Exercise directions:
Starting at the line that contains "[std::fs::read] and [std::fs::read_link]" and ending at the line that contains "serial : Z;", the lines below are to be given again exactly, with nothing added.

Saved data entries
(* ===== verification/TzResolve.v ===== *)
(** * Resolving a sim's zone

    Models how crates/snare-interpose/src/os/tz.rs decides a sim's local zone: [resolve] and its
    helpers over the files the sim's plane serves, the cache of [current] and [invalidate], and
    the names a sim's [tzname] holds ([with_names], [tzname], [note_conversion]). What
    [std::fs::read] and [std::fs::read_link] give is an argument of the model, as is the domain's
    setting. *)

From S2P Require Import Prelude Bytes Calendar TzZone TzParse.

(** The files a sim reads: the bytes of a file, and the target of a link. *)
Record files := { fs_read : list Z → option (list Z); fs_link : list Z → option (list Z) }.

(** [Setting] *)
Record Setting := { serial : Z; tz : option (list Z); tzdir : option (list Z) }.

#[export] Instance Setting_eq_dec : EqDecision Setting.
Proof. solve_decision. Defined.

(** [Resolved] *)
Record Resolved := {
  zone : Zone;
  zname : option (list Z);
  data : option (list Z);
  key : option (list Z) * option (list Z);
}.

(** ** Names *)

(** [b"zoneinfo/"] *)
Definition MARK : list Z := [122; 111; 110; 101; 105; 110; 102; 111; 47].

(** What follows the last [MARK] of [path], [windows(9).rposition(|w| w == MARK)] *)
Fixpoint after_mark (path : list Z) : option (list Z) :=
  match path with
  | [] => None
  | _ :: path' =>
      match after_mark path' with
      | Some name => Some name
      | None => if bool_decide (take 9 path = MARK) then Some (drop 9 path) else None
      end
  end.

(** [zone_name] *)
Definition zone_name (path : list Z) : option (list Z) :=
  name ← after_mark path;
  match name with [] => None | _ => from_utf8 name end.

(** ** [resolve] *)

(** [utc] *)
Definition utc : Resolved :=
  {| zone := from_rule {| std := {| utoff := 0; isdst := false; abbr := intern [85; 84; 67] |};
                          dst := None |};
     zname := Some [85; 84; 67]; data := None; key := (None, None) |}.

(** [zone.quirk = ...] *)
Definition with_quirk (q : Quirk) (z : Zone) : Zone :=
  {| transitions := transitions z; indices := indices z; types := types z; rule := rule z;
     posix := posix z; quirk := q |}.

(** [unparsed] *)
Definition unparsed (tz : list Z) : Resolved :=
  let abbr := from_option fst [] (name tz) in
  {| zone := with_quirk Unparsed
       (from_rule {| std := {| utoff := 0; isdst := false; TzZone.abbr := intern abbr |}; dst := None |});
     zname := None; data := None; key := (None, None) |}.

(** [b"/etc"] and [b"/etc/localtime"] *)
Definition ETC : list Z := [47; 101; 116; 99].
Definition LOCALTIME : list Z := ETC ++ [47; 108; 111; 99; 97; 108; 116; 105; 109; 101].
(** [b"/usr/share/zoneinfo"] *)
Definition ZONEINFO : list Z :=
  [47; 117; 115; 114; 47; 115; 104; 97; 114; 101; 47; 122; 111; 110; 101; 105; 110; 102; 111].
(** [b"Universal"] *)
Definition UNIVERSAL : list Z := [85; 110; 105; 118; 101; 114; 115; 97; 108].

(** [starts_with(b"/")] *)
Definition is_absolute (path : list Z) : bool :=
  match path with c :: _ => c =? 47 | [] => false end.

(** [local_file] *)
Definition local_file (fs : files) : option Resolved :=
  let link := (λ target, if is_absolute target then target else ETC ++ [47] ++ target) <$>
              fs_link fs LOCALTIME in
  data ← match fs_read fs LOCALTIME with
         | Some data => Some data
         | None => link ≫= fs_read fs
         end;
  zone ← parse_tzif data;
  Some {| zone := zone; zname := link ≫= zone_name; data := Some data; key := (None, None) |}.

(** [resolve] of a non-empty [tz]: a file, else a TZ string, else the C library's fallback *)
Definition resolve_named (os : target_os) (fs : files) (dir tz : list Z) : Resolved :=
  let path := if is_absolute tz then tz else dir ++ [47] ++ tz in
  match (d ← fs_read fs path; z ← parse_tzif d; Some (d, z)) with
  | Some (data, zone) =>
      {| zone := zone;
         zname := if is_absolute tz then zone_name tz else from_utf8 tz;
         data := Some data; key := (None, None) |}
  | None =>
      match parse_posix tz with
      | Some r => {| zone := from_rule r; zname := None; data := None; key := (None, None) |}
      | None => if is_linux os then unparsed tz else utc
      end
  end.

(** [resolve] *)
Definition resolve (os : target_os) (fs : files) (setting : Setting) : Resolved :=
  let dir := match tzdir setting with
             | Some [] | None => ZONEINFO
             | Some d => d
             end in
  match tz setting with
  | None => default utc (local_file fs)
  | Some tz =>
      let tz := match tz with c :: tz' => if c =? 58 then tz' else tz | [] => tz end in
      match tz with
      | [] =>
          if is_linux os then resolve_named os fs dir UNIVERSAL
          else {| zone := with_quirk Untyped (zone utc); zname := zname utc; data := data utc;
                  key := key utc |}
      | _ => resolve_named os fs dir tz
      end
  end.

(** ** [current] *)

(** A thread's [CACHE] and the process's [GENERATION] *)
Definition cache : Type := list (Setting * Z * Resolved).

(** The hit of [current] *)
Definition cached (c : cache) (setting : Setting) (generation : Z) : option Resolved :=
  snd <$> find_first (λ e, bool_decide (e.1.1 = setting) && (e.1.2 =? generation)) c.

(** [resolved.key = (setting.tz.clone(), setting.tzdir.clone())] *)
Definition keyed (setting : Setting) (r : Resolved) : Resolved :=
  {| zone := zone r; zname := zname r; data := data r; key := (tz setting, tzdir setting) |}.

(** [current]: the zone the thread uses, and its cache after. *)
Definition current (os : target_os) (fs : files) (setting : option Setting) (generation : Z)
    (fresh : bool) (c : cache) : option Resolved * cache :=
  match setting with
  | None => (None, c)
  | Some setting =>
      match (if fresh then None else cached c setting generation) with
      | Some hit => (Some hit, c)
      | None =>
          let resolved := keyed setting (resolve os fs setting) in
          let kept := retain (λ e, (e.1.2 =? generation) && negb (serial e.1.1 =? serial setting)) c in
          (Some resolved, take 7 kept ++ [(setting, generation, resolved)])
      end
  end.

(** [invalidate] *)
Definition invalidate (generation : Z) : Z := wrap_u64 (generation + 1).

(** ** A sim's [tzname] *)

(** [TzNames] *)
Record TzNames := { names_key : option (list Z) * option (list Z); names : list Z * list Z }.

(** The names [with_names] runs its operation on. *)
Definition names_for (os : target_os) (r : Resolved) (state : option TzNames) :
    option (list Z * list Z) :=
  match state with
  | Some n => if bool_decide (names_key n = key r) then Some (names n)
              else '(std, dst) ← tzset_types os (zone r); Some (abbr std, abbr dst)
  | None => '(std, dst) ← tzset_types os (zone r); Some (abbr std, abbr dst)
  end.

(** [tzname] on a sim: the names, and the state after. *)
Definition tzname (os : target_os) (r : Resolved) (state : option TzNames) :
    option ((list Z * list Z) * option TzNames) :=
  n ← names_for os r state;
  Some (n, Some {| names_key := key r; names := n |}).

(** [note_conversion] on a sim: the state after. *)
Definition note_conversion_sim (os : target_os) (r : Resolved) (t : Z) (state : option TzNames) :
    option (option TzNames) :=
  n ← names_for os r state;
  n ← note_conversion os (zone r) t n;
  Some (Some {| names_key := key r; names := n |}).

Solution:
    [std::fs::read] and [std::fs::read_link] give is an argument of the model, as is the domain's
    setting. *)

From S2P Require Import Prelude Bytes Calendar TzZone TzParse.

(** The files a sim reads: the bytes of a file, and the target of a link. *)
Record files := { fs_read : list Z → option (list Z); fs_link : list Z → option (list Z) }.

(** [Setting] *)
Record Setting := { serial : Z; tz : option (list Z); tzdir : option (list Z) }.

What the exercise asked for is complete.